The honeybee is one of several eusocial species with a complex set of anatomical, physiological, and behavioural traits that are correlated with foraging preferences. Sensory sensitivity to sucrose is associated with the foraging preferences of workers, with individuals that are less sensitive to sugar preferring to forage for nectar and those that are highly sensitive to sucrose preferring to forage for pollen. In this study, we test this hypothesis by comparing the sucrose responsiveness of genetically similar normal and rebel honeybee workers, which present different foraging preferences. We found that rebels, which prefer to forage for nectar and have a higher reproductive potential than normal workers, are characterised by sucrose sensitivity that is lower than that of normal workers. Moreover, we show that in both rebel and normal workers, sensitivity to sugar in nectar is lower in workers when their ovaries contain more ovarioles. The results confirm the prediction that bees present a foraging preference depending on their response thresholds to sucrose in solution. However, compared with previous studies, our investigation does not support the assumption that reproductive workers are more sensitive to sucrose concentrations in nectar.

Keywords

honeybee Apis mellifera rebel workers sucrose responsiveness reproduction social insect 

1 Introduction

Social insects provide some of the most familiar and spectacular examples of polyphenism, where two or more distinct phenotypes are produced by the same genotype (Nijhout 2003; Simpson et al. 2011; Sultan 2000). The processes underlying reproductive and nonreproductive caste polymorphism in eusocial insects are best understood in the honeybee (Apis mellifera) (Cristino et al. 2006; Leimar et al. 2012; Schwander et al. 2010). The expression of the queen or worker phenotype mainly depends on larval nutrition. Small and facultatively sterile workers develop from larvae that were fed small amounts of royal jelly, while large and reproductive queens develop from larvae that were fed large amounts of royal jelly (Winston 1987). The quantity and quality of food provided at the larval stages affect DNA methylation (Kucharski et al. 2008; Elango et al. 2009), gene expression (Corona et al. 1999; Evans and Wheeler 2001), the haemolymph protein composition (Randolt et al. 2008; Begna et al. 2012), and juvenile hormone titres (Barchuk et al. 2002, 2004).

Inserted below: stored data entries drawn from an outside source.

(* ===== verification/CreateDialog.v ===== *)
(** * Creating an invoice from the dashboard ([app/dashboard/page.tsx] with [InvoiceForm.tsx])

    The dialog of the dashboard over the page ([Dashboard.Page]) and the form ([FormPage]).  A
    form is mounted each time the dialog opens and unmounted when it closes; a submission that
    is under way then goes on without its form, and reports to the dashboard all the
    same.  Each mounting has a number, so that several submissions can be told apart. *)

From S2P Require Import Prelude JsNumber JsString JsValue JsDate SdkTypes InvoiceForm DatePicker FormPage Queries Dashboard.
Local Open Scope Z_scope.

Module CreateDialog.
Section CreateDialog.
Context `{F : DateFns} (valid : string -> bool) (startOfDay : Z -> Z -> Z).

Record state := {
  page : Page.state; connected : bool;
  mounted : option (nat * FormPage.state);   (* the form of the dialog *)
  submissions : list nat;                    (* the mountings whose [handleCreate] is running *)
  fresh : nat }.

(** What a render mounts or unmounts. *)
Definition visible (s : state) : bool := connected s && Page.showCreateModal (page s).
Definition rerender (s : state) : state :=
  match visible s, mounted s with
  | true, None =>
      {| page := page s; connected := connected s; mounted := Some (fresh s, FormPage.initial);
         submissions := submissions s; fresh := S (fresh s) |}
  | false, Some _ =>
      {| page := page s; connected := connected s; mounted := None; submissions := submissions s; fresh := fresh s |}
  | _, _ => s
  end.
Definition with_page (s : state) (p : Page.state) : state :=
  {| page := p; connected := connected s; mounted := mounted s; submissions := submissions s; fresh := fresh s |}.
Definition mount (c : bool) (p : Page.state) : state :=
  rerender {| page := p; connected := c; mounted := None; submissions := []; fresh := 0 |}.

Inductive event :=
  | OnPage (e : Page.event)          (* the page without its dialog's form *)
  | Connection (c : bool)
  | InForm (e : FormPage.event)      (* the form, except the end of a submission *)
  | Ended (id : nat) (r : FormPage.ending).

Definition is_end (e : FormPage.event) : bool := match e with FormPage.Ended _ => true | _ => false end.
Definition is_created (e : Page.event) : bool := match e with Page.Created => true | _ => false end.
(** [onSuccess] closes the dialog there is and clears the console. *)
Definition onSuccess (s : state) : state := with_page s (Page.step (page s) Page.Created).
Definition ended (s : state) (id : nat) (r : FormPage.ending) : state :=
  {| page := page s; connected := connected s;
     mounted := match mounted s with
                | Some (i, f) =>
                    if (i =? id)%nat then Some (i, (FormPage.step valid startOfDay f (FormPage.Ended r)).1) else Some (i, f)
                | None => None
                end;
     submissions := List.filter (fun i => negb (i =? id)%nat) (submissions s); fresh := fresh s |}.
Definition step (s : state) (e : event) : state * option InvoiceForm :=
  match e with
  | OnPage e => (if is_created e || negb (connected s) then s else rerender (with_page s (Page.step (page s) e)), None)
  | Connection c =>
      (rerender {| page := page s; connected := c; mounted := mounted s; submissions := submissions s; fresh := fresh s |}, None)
  | InForm e =>
      match mounted s with
      | Some (i, f) =>
          if is_end e then (s, None)
          else
            let '(f', o) := FormPage.step valid startOfDay f e in
            ({| page := page s; connected := connected s; mounted := Some (i, f');
                submissions := match o with Some _ => i :: submissions s | None => submissions s end;
                fresh := fresh s |}, o)
      | None => (s, None)
      end
  | Ended id r =>
      (if bool_decide (id ∈ submissions s) then
         let s := ended s id r in
         match r with FormPage.EndFinished _ => rerender (onSuccess s) | FormPage.EndFailed _ => s end
       else s, None)
  end.
End CreateDialog.
End CreateDialog.

(** ** Properties *)
Module CreateDialogFacts.
Import CreateDialog.
Section Facts.
Context `{F : DateFns} (valid : string -> bool) (startOfDay : Z -> Z -> Z).
Abbreviation step := (step valid startOfDay).

Record inv (s : state) : Prop := {
  i_mounted : (if mounted s then true else false) = visible s;
  i_busy : forall i f, mounted s = Some (i, f) -> (i < fresh s)%nat /\ (FormPage.isBusy f = true <-> i ∈ submissions s);
  i_fresh : forall i, i ∈ submissions s -> (i < fresh s)%nat;
  i_once : NoDup (submissions s) }.

(** What a render starts from. *)
Lemma dialog_rerender_inv s :
  (forall i f, mounted s = Some (i, f) -> (i < fresh s)%nat /\ (FormPage.isBusy f = true <-> i ∈ submissions s)) ->
  (forall i, i ∈ submissions s -> (i < fresh s)%nat) -> NoDup (submissions s) -> inv (rerender s).
Proof.
  intros Hm Hf Hn. unfold rerender. destruct (visible s) eqn:Hv, (mounted s) as [[i f]|] eqn:E.
  - constructor; [by rewrite E, Hv|by rewrite E|done|done].
  - constructor; cbn; [by unfold visible in *; cbn|intros i f [= <- <-]; split; [lia|]|intros i Hi%Hf; lia|done].
    split; [done|]. intros Hi%Hf. lia.
  - constructor; cbn; [by unfold visible in *; cbn|done|done|done].
  - constructor; [by rewrite E, Hv|by rewrite E|done|done].
Qed.

(** A form asks for a creation exactly when it was idle and becomes busy. *)
Lemma form_busy f e : is_end e = false -> let '(f', o) := FormPage.step valid startOfDay f e in
  match o with
  | Some _ => FormPage.isBusy f = false /\ FormPage.isBusy f' = true
  | None => FormPage.isBusy f' = FormPage.isBusy f
  end.
Proof.
  destruct e as [x| |id now|id| | |r]; intros He; try done; cbn.
  - by destruct (_ =? 1).
  - by destruct (_ && _).
  - by destruct (FormPage.submitted f id).
  - by destruct (_ && _).
  - destruct (_ =? 2); [|done]. by destruct (FormPage.isBusy f) eqn:E.
Qed.
Lemma form_ended f r : FormPage.isBusy (FormPage.step valid startOfDay f (FormPage.Ended r)).1 = false.
Proof. cbn. by destruct (FormPage.isBusy f) eqn:E. Qed.

Lemma ended_inv s id r : inv s ->
  (forall i f, mounted (ended valid startOfDay s id r) = Some (i, f) ->
     (i < fresh s)%nat /\ (FormPage.isBusy f = true <-> i ∈ submissions (ended valid startOfDay s id r))) /\
  (forall i, i ∈ submissions (ended valid startOfDay s id r) -> (i < fresh s)%nat) /\
  NoDup (submissions (ended valid startOfDay s id r)).
Proof.
  intros [Hm Hb Hf Hn]. unfold ended. cbn.
  assert (Hin : forall i, i ∈ List.filter (fun i => negb (i =? id)%nat) (submissions s) <-> i ∈ submissions s /\ i <> id).
  { intros i. rewrite !list_elem_of_In, filter_In, negb_true_iff, Nat.eqb_neq. done. }
  split; [|split].
  - intros i f E. rewrite Hin. destruct (mounted s) as [[j g]|] eqn:Hg; [|done]. destruct (Hb j g eq_refl) as [Hlt Hbusy].
    destruct (Nat.eqb_spec j id) as [->|Hne]; injection E as <- <-; (split; [done|]).
    + pose proof (form_ended g r) as He. cbn in He. rewrite He. split; [done|]. by intros [_ ?].
    + rewrite Hbusy. by split; [|intros [? _]].
  - intros i [Hi _]%Hin. by apply Hf.
  - by apply NoDup_ListNoDup, NoDup_filter, NoDup_ListNoDup.
Qed.
Lemma dialog_step_inv s e : inv s -> inv (step s e).1.
Proof.
  intros Hs. pose proof Hs as [Hm Hb Hf Hn]. destruct e as [e|c|e|id r]; cbn [CreateDialog.step].
  - destruct (_ || _); [done|]. by apply dialog_rerender_inv.
  - by apply dialog_rerender_inv.
  - destruct (mounted s) as [[i f]|] eqn:E; [|done]. destruct (is_end e) eqn:He; [done|].
    pose proof (form_busy f e He) as H. destruct (Hb i f eq_refl) as [Hlt Hbusy].
    destruct (FormPage.step valid startOfDay f e) as [f' [g|]]; (constructor; cbn; [done| | |]).
    + intros j h [= <- <-]. destruct H as [_ ->]. split; [done|]. split; [by left|done].
    + intros j [->|Hj]%elem_of_cons; [done|by apply Hf].
    + constructor; [|done]. destruct H as [Hi _]. rewrite <- Hbusy. by rewrite Hi.
    + intros j h [= <- <-]. by rewrite H.
    + done.
    + done.
  - case_bool_decide; [|done]. destruct (ended_inv s id r Hs) as (H1 & H2 & H3). destruct r as [m|d].
    + constructor; [|done|done|done]. cbn [fst]. unfold ended, visible in *. cbn. rewrite <- Hm.
      destruct (mounted s) as [[i f]|]; [|done]. by destruct (i =? id)%nat.
    + cbn [fst]. apply dialog_rerender_inv; done.
Qed.

(** After any events: the form is there exactly while the dialog is open for a connected
    wallet, it is busy exactly while a submission of its own is under way, and no form has two
    under way. *)
Lemma dialog_inv c p es : inv (foldl (fun s e => (step s e).1) (mount c p) es).
Proof.
  assert (H0 : inv (mount c p)) by (apply dialog_rerender_inv; [done|by intros i ?%elem_of_nil|constructor]).
  revert H0. generalize (mount c p). induction es as [|e es IH]; intros s Hs; [done|]. cbn. by apply IH, dialog_step_inv.
Qed.

(** A submission whose dialog was closed reports to nobody when it fails: neither the page nor
    the form of another dialog changes. *)
Lemma late_failure_is_not_shown s id m : inv s -> id ∈ submissions s -> (forall f, mounted s <> Some (id, f)) ->
  let s' := (step s (Ended id (FormPage.EndFailed m))).1 in page s' = page s /\ mounted s' = mounted s.
Proof.
  intros Hs Hid Hno. cbn. rewrite bool_decide_true by done. cbn. split; [done|].
  destruct (mounted s) as [[i f]|]; [|done]. destruct (Nat.eqb_spec i id) as [->|]; [|done]. by destruct (Hno f).
Qed.
(** When it succeeds it closes whatever dialog is open by then, with what was typed in it. *)
Lemma late_success_closes_the_next_dialog s id j f d : inv s -> id ∈ submissions s -> mounted s = Some (j, f) -> j <> id ->
  let s' := (step s (Ended id (FormPage.EndFinished d))).1 in mounted s' = None /\ Page.showCreateModal (page s') = false.
Proof.
  intros Hs Hid Hm Hne. cbn. rewrite bool_decide_true by done. unfold rerender, onSuccess, ended, visible. cbn.
  rewrite Hm, andb_false_r. by rewrite (proj2 (Nat.eqb_neq j id)).
Qed.
End Facts.
End CreateDialogFacts.

(** Such a run: the dialog is closed while its invoice is created, opened again and filled in. *)
Module CreateDialogExample.
Import CreateDialog.
#[local] Existing Instance MockDateFns.fns.
Definition reopened : list event :=
  [OnPage Page.CreateClick] ++ map InForm FormPageWitness.reviewed ++
  [OnPage Page.CloseCreate; OnPage Page.CreateClick; InForm (FormPage.Edit (FormPage.EditBuyer "GB"))].
Definition after (es : list event) : state :=
  foldl (fun s e => (step (fun _ => true) (zone_midnight 0) s e).1) (mount true (Page.initial (Some "GA") true)) es.
End CreateDialogExample.
Lemma typed_terms_are_lost :
  (buyer ∘ FormPage.form ∘ snd <$> CreateDialog.mounted (CreateDialogExample.after CreateDialogExample.reopened)) = Some "GB" /\
  CreateDialog.mounted (CreateDialogExample.after
    (CreateDialogExample.reopened ++ [CreateDialog.Ended 0 (FormPage.EndFinished (Ok tt))])) = None.
Proof. by vm_compute. Qed.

Polyphenism in honeybees is not limited to queen and worker caste determination. Previous studies showed that worker honeybees display a suite of behavioural traits, including the onset of foraging, learning performance, locomotor performance, and sucrose sensitivity, that are correlated with foraging preferences (Tsuruda et al. 2008; Tsuruda and Page 2009). Sucrose sensitivity, which is a measure of gustatory responsiveness, is an especially interesting trait that demonstrates significant correlations with many anatomical, physiological and behavioural traits (Tsuruda et al. 2008; Tsuruda and Page 2009). The importance of sucrose sensitivity is clear considering that sucrose is the main carbohydrate source for honeybees, provided by plants as a reward for foragers, and that foraging bees can make the decision to collect nectar based on its sugar concentration. Measurements of sucrose sensitivity are simple to perform and are based on the proboscis extension response (PER). Bees extend their proboscis when a droplet of sucrose solution touches the antennae; therefore, it is possible to measure sucrose sensitivity by using a series of increasing concentrations of sucrose solution (Tsuruda et al. 2008; Tsuruda and Page 2009). Previous studies demonstrated that responses to sucrose vary among bees differing in task specialisation, age, foraging preferences and selection lines. The general pattern is that bees responding to lower concentrations of sucrose are more likely to become pollen foragers than nectar foragers (Pankiw and Page Jr 2000; Pankiw et al. 2001). Moreover, previous studies have shown that these foraging behaviours and PERs are associated with ovary size, such that workers with larger ovaries are more likely to collect pollen than are bees with smaller ovaries, which prefer foraging for nectar (Scheiner et al. 2001; Tsuruda et al. 2008).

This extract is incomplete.